→ **Problem to work on**:
Among the entries below, please repeat exactly and only the lines from the line containing "(** C3. For" to the line containing "[(row, col, p)]", both lines included.

→ **Saved entries**:
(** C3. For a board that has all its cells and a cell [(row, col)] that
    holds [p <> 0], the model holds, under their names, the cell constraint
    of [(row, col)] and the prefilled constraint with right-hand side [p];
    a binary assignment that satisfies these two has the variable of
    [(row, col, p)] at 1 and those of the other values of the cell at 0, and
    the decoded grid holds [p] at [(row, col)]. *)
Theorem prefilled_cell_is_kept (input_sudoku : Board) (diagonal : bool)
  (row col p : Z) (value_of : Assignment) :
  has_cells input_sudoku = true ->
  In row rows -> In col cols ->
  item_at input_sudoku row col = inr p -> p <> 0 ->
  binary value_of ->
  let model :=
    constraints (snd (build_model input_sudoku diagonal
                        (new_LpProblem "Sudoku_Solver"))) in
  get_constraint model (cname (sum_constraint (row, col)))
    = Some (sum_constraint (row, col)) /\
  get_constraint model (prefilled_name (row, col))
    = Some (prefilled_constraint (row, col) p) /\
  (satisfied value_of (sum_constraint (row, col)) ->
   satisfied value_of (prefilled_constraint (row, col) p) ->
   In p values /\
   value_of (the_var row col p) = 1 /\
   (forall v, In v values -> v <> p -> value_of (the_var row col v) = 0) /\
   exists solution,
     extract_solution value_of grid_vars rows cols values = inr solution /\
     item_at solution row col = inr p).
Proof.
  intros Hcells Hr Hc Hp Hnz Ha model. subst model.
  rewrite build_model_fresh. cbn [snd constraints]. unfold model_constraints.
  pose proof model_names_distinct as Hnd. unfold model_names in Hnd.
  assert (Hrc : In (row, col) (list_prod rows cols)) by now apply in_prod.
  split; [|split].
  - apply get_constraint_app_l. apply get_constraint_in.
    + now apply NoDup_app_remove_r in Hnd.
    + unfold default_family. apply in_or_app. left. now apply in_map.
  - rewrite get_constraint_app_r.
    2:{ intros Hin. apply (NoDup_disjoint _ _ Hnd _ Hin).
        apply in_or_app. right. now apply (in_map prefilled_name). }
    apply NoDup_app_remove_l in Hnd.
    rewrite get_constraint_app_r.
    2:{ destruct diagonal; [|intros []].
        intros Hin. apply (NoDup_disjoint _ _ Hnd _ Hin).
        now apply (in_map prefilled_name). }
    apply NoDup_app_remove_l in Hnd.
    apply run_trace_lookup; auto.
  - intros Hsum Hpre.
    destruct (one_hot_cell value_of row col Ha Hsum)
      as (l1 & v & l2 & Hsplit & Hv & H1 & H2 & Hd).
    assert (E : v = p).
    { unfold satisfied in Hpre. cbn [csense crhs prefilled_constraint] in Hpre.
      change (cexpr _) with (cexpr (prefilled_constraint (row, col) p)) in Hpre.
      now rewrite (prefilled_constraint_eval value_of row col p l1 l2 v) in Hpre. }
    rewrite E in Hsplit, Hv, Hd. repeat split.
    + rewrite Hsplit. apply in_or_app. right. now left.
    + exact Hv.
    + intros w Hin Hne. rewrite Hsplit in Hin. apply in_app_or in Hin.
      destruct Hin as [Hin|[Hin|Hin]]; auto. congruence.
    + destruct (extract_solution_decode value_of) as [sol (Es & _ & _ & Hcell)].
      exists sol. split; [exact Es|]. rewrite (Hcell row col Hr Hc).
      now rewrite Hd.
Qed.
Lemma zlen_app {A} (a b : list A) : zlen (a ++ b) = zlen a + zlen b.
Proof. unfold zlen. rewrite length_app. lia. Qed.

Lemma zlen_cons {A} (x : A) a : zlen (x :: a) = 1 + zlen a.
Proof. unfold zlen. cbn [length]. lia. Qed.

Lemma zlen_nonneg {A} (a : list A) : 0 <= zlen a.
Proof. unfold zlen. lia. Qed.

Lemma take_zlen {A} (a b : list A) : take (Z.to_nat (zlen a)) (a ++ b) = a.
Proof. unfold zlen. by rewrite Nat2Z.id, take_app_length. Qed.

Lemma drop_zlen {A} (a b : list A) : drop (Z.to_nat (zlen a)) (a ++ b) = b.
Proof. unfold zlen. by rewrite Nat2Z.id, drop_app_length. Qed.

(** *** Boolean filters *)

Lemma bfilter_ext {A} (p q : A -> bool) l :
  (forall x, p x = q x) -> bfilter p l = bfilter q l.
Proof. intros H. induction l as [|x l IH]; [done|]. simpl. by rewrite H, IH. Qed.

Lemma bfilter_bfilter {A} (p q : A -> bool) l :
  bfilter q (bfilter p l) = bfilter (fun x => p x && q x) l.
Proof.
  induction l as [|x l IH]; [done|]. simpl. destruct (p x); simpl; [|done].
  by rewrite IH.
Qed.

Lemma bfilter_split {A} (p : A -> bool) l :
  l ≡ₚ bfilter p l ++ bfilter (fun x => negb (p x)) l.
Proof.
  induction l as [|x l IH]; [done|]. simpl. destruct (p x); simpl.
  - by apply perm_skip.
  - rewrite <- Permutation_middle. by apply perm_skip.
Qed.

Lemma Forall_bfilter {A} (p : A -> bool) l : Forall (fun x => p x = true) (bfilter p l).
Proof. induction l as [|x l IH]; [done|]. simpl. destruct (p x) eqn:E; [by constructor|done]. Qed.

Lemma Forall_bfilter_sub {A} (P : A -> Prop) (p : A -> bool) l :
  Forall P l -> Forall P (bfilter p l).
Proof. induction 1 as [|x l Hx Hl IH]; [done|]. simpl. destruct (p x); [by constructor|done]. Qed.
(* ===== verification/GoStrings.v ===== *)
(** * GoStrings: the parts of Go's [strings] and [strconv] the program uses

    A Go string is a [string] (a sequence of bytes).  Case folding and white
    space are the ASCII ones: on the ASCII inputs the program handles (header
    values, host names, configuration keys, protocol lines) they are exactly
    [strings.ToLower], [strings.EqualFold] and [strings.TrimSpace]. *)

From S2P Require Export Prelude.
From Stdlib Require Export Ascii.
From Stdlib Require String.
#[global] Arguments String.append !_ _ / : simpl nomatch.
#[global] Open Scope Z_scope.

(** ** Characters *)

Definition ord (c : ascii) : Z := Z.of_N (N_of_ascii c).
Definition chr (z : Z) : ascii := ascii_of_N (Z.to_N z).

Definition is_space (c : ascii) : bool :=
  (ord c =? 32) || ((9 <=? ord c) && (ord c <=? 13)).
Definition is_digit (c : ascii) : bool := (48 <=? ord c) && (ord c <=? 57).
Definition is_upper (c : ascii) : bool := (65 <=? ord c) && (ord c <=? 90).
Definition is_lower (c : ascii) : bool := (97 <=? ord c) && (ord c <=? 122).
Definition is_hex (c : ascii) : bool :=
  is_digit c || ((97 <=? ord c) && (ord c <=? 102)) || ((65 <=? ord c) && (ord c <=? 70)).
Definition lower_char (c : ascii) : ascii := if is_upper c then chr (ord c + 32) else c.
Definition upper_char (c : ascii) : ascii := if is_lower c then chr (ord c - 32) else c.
* * *
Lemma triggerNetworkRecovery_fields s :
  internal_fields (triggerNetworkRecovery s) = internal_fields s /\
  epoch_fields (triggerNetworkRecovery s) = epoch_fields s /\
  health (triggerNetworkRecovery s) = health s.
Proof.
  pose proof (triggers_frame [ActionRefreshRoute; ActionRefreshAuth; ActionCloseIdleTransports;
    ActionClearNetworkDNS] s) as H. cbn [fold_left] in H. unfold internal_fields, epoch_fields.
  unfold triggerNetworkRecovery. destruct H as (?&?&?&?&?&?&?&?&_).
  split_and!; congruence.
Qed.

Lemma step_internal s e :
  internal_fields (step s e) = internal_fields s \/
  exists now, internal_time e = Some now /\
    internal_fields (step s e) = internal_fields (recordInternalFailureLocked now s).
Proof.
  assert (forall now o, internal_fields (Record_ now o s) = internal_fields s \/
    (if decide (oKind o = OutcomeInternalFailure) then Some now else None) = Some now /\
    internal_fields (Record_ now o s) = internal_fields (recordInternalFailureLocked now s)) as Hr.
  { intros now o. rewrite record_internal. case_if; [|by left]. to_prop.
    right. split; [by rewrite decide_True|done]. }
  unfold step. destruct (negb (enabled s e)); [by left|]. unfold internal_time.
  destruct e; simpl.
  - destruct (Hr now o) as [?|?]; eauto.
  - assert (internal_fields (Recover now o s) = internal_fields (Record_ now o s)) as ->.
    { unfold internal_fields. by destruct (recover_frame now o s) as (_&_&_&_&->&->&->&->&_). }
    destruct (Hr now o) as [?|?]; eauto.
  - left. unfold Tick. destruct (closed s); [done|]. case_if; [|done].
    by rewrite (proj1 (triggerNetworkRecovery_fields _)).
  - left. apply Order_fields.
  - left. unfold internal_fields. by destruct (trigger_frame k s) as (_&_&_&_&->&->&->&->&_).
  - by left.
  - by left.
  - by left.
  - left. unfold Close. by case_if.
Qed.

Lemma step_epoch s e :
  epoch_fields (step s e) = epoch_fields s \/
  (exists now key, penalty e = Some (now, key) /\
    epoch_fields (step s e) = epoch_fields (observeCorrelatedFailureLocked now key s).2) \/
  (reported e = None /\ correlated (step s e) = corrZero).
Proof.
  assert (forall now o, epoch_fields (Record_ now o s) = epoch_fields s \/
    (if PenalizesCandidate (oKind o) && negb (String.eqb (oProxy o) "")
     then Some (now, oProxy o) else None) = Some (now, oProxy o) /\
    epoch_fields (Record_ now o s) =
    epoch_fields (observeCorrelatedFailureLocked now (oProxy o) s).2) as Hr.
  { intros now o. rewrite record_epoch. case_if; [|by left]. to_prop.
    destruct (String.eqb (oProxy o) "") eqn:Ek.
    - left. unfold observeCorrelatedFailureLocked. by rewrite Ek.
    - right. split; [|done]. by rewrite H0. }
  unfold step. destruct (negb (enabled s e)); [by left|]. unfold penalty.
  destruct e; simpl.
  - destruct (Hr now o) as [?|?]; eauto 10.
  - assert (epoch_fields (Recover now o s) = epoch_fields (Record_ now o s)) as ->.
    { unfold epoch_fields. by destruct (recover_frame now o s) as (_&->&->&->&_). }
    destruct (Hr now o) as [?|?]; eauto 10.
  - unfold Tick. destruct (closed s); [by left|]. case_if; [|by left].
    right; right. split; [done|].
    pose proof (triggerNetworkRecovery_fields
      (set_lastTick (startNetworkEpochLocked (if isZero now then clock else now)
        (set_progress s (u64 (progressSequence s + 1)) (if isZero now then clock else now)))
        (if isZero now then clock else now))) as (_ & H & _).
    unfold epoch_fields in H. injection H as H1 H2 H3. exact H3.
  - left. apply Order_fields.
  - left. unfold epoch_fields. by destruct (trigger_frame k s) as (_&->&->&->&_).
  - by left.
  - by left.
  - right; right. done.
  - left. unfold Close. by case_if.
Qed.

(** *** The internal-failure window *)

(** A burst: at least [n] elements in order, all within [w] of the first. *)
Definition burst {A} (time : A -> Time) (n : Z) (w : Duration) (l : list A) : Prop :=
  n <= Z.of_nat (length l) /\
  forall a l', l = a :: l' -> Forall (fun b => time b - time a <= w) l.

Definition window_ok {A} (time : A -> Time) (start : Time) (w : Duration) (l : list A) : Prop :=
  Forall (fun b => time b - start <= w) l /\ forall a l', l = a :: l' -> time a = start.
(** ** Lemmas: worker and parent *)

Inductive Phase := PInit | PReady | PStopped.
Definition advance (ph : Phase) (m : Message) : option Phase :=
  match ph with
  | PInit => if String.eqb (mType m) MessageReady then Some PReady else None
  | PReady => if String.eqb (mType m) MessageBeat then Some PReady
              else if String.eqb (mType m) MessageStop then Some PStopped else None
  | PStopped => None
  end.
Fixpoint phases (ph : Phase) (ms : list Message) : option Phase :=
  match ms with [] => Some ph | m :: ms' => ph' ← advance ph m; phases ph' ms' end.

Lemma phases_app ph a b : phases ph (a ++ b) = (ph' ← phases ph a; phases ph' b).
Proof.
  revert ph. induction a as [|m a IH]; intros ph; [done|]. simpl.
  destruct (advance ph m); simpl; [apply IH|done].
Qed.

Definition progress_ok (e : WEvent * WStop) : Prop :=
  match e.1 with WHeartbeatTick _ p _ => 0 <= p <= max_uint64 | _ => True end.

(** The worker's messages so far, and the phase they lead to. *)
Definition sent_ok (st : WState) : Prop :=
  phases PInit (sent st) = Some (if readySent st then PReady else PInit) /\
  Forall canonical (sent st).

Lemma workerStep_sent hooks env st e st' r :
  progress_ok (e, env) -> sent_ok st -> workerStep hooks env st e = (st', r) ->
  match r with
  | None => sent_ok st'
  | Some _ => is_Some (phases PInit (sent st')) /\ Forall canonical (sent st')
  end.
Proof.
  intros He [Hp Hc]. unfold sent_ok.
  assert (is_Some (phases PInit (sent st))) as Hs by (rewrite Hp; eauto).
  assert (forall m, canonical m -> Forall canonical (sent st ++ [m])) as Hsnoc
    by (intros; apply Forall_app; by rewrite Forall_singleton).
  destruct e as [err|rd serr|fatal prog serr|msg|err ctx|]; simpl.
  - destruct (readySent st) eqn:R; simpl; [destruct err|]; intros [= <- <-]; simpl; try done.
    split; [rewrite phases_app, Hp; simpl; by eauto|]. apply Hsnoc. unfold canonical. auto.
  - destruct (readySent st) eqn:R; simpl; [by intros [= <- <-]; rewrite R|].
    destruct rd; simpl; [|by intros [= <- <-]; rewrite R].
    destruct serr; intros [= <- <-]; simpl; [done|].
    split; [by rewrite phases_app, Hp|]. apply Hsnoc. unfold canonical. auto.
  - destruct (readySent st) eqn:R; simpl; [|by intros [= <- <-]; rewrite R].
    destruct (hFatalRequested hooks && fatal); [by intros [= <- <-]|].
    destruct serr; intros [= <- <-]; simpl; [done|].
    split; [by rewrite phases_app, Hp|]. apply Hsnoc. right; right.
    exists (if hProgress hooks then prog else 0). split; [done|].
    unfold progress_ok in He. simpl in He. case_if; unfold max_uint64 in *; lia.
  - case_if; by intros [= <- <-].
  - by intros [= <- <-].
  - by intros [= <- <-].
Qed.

→ **Solved exercise**:
(** C3. For a board that has all its cells and a cell [(row, col)] that
    holds [p <> 0], the model holds, under their names, the cell constraint
    of [(row, col)] and the prefilled constraint with right-hand side [p];
    a binary assignment that satisfies these two has the variable of
    [(row, col, p)] at 1 and those of the other values of the cell at 0, and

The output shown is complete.